#### Task item:
Take the entries below and print all of them exactly, please.

#### Materials provided:
(* ===== verification/Pipes.v ===== *)
(** * Obstacle Pipeline: [spawn_pipe], the pipe loop of the main loop, the
    off-screen filter and the spawn rule
    (src/hand_flappy_pro.py, lines 46-50, 69-71 and 199-231).

    A pipe is the Python list [[x, height, scored]].  The loop
    [for pipe in pipes] scrolls each pipe, scores it once when the bird
    has passed it, and checks the collision; a collision calls
    [pipes.clear()] on the very list being iterated, which ends the
    iteration, so the pipes after the colliding one are neither moved nor
    scored.  Each pipe visited is drawn at its new position (lines
    206-207), so the pipes after a colliding one are not drawn either. *)

From Stdlib Require Import QArith Qround Lqa ZArith Lia Sorted.
From stdpp Require Import base list decidable.
From S2P Require Import Prelude Render.
Import Render.

Module Pipes.

Local Open Scope Z_scope.

(** Lines 47-49. *)
Definition pipe_gap : Z := 180.
Definition normal_pipe_speed : Z := 5.
Definition turbo_pipe_speed : Z := 10.

(** Width of the pipe image (line 35) and of the bird image (line 34),
    written as the literals [70] and [40] in lines 210, 216 and 227. *)
Definition PIPE_W : Z := 70.
Definition BIRD_W : Z := 40.

(** [[x, height, scored]] *)
Record pipe := Pipe { px : Z; ph : Z; scored : bool }.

#### Task answer:
(* ===== verification/Pipes.v ===== *)
(** * Obstacle Pipeline: [spawn_pipe], the pipe loop of the main loop, the
    off-screen filter and the spawn rule
    (src/hand_flappy_pro.py, lines 46-50, 69-71 and 199-231).

    A pipe is the Python list [[x, height, scored]].  The loop
    [for pipe in pipes] scrolls each pipe, scores it once when the bird
    has passed it, and checks the collision; a collision calls
    [pipes.clear()] on the very list being iterated, which ends the
    iteration, so the pipes after the colliding one are neither moved nor
    scored.  Each pipe visited is drawn at its new position (lines
    206-207), so the pipes after a colliding one are not drawn either. *)

From Stdlib Require Import QArith Qround Lqa ZArith Lia Sorted.
From stdpp Require Import base list decidable.
From S2P Require Import Prelude Render.
Import Render.

Module Pipes.

Local Open Scope Z_scope.

(** Lines 47-49. *)
Definition pipe_gap : Z := 180.
Definition normal_pipe_speed : Z := 5.
Definition turbo_pipe_speed : Z := 10.

(** Width of the pipe image (line 35) and of the bird image (line 34),
    written as the literals [70] and [40] in lines 210, 216 and 227. *)
Definition PIPE_W : Z := 70.
Definition BIRD_W : Z := 40.

(** [[x, height, scored]] *)
Record pipe := Pipe { px : Z; ph : Z; scored : bool }.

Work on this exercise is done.